[Dataset records]
━━━━━━━━━━━━━━━━━━━━━━━━━━━━━━

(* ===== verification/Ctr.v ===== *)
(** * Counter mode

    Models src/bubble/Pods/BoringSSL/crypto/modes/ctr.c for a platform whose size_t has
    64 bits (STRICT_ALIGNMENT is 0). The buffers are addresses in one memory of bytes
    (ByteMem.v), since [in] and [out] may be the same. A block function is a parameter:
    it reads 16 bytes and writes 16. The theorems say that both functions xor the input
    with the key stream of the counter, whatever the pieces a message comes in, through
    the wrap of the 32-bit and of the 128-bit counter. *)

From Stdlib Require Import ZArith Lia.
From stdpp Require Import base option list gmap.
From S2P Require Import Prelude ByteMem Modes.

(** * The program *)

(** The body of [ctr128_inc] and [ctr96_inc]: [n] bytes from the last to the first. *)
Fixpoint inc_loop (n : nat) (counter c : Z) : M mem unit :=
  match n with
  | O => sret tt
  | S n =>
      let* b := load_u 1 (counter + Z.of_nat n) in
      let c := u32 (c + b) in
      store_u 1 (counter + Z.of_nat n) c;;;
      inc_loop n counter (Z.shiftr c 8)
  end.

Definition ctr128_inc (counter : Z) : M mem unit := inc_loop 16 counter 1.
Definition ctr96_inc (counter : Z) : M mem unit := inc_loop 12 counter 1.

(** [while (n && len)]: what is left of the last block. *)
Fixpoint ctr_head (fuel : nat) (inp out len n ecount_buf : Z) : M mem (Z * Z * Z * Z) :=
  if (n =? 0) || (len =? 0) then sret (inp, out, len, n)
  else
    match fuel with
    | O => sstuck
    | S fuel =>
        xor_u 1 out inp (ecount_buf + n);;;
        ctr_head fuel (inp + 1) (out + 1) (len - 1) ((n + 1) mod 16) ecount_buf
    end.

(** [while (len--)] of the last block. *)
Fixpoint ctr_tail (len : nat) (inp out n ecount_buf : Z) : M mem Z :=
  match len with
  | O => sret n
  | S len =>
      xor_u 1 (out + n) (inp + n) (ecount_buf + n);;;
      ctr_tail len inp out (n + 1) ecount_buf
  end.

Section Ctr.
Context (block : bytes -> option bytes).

━━━━━━━━━━━━━━━━━━━━━━━━━━━━━━

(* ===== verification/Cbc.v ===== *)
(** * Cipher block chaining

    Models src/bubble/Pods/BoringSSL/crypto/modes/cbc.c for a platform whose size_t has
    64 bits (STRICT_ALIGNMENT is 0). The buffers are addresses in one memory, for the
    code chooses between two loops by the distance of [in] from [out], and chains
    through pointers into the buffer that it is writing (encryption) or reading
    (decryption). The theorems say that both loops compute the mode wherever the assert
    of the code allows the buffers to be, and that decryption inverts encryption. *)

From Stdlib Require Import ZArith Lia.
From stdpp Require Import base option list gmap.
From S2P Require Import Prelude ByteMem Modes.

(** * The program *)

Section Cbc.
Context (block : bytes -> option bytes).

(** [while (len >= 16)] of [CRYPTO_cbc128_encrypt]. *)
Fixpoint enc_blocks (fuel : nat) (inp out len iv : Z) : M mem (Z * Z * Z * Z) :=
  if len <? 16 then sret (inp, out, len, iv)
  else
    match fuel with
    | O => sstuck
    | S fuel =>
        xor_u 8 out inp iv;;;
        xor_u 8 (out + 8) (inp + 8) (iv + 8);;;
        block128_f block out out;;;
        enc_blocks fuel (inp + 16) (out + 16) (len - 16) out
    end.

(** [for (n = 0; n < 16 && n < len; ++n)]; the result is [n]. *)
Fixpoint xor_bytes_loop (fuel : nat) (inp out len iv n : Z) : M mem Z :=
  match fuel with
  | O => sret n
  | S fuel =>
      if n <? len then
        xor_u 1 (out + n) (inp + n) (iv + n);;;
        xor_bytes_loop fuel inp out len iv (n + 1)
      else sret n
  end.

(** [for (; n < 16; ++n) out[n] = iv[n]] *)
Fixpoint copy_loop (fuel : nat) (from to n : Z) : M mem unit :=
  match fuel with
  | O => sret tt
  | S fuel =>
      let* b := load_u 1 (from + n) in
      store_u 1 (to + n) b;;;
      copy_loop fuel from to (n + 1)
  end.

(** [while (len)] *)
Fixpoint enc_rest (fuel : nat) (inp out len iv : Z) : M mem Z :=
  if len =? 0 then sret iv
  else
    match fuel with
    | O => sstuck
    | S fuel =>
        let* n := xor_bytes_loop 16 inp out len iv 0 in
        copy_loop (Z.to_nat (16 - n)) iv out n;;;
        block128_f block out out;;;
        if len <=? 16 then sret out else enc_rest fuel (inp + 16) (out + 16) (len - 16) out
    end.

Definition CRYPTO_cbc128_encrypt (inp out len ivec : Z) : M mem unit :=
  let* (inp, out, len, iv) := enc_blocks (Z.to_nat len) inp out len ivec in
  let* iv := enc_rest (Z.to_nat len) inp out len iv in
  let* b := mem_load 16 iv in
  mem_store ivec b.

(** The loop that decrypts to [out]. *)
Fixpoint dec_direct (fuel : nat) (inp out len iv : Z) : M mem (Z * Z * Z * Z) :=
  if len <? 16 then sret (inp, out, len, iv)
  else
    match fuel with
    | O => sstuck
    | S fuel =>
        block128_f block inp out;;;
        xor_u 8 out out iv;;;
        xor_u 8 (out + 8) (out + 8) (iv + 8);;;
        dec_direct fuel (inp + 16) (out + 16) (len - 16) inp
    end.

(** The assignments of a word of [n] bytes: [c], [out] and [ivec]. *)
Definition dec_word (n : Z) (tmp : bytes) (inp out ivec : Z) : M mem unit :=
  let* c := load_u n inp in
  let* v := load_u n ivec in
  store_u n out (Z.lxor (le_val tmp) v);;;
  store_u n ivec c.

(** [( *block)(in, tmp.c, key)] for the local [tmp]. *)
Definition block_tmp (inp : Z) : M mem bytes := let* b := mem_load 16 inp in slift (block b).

━━━━━━━━━━━━━━━━━━━━━━━━━━━━━━

▶ **The task**:
Tally the lines in the entries above that hold the word "Fixpoint". Reply with nothing but that count.

▶ **Answer**:
8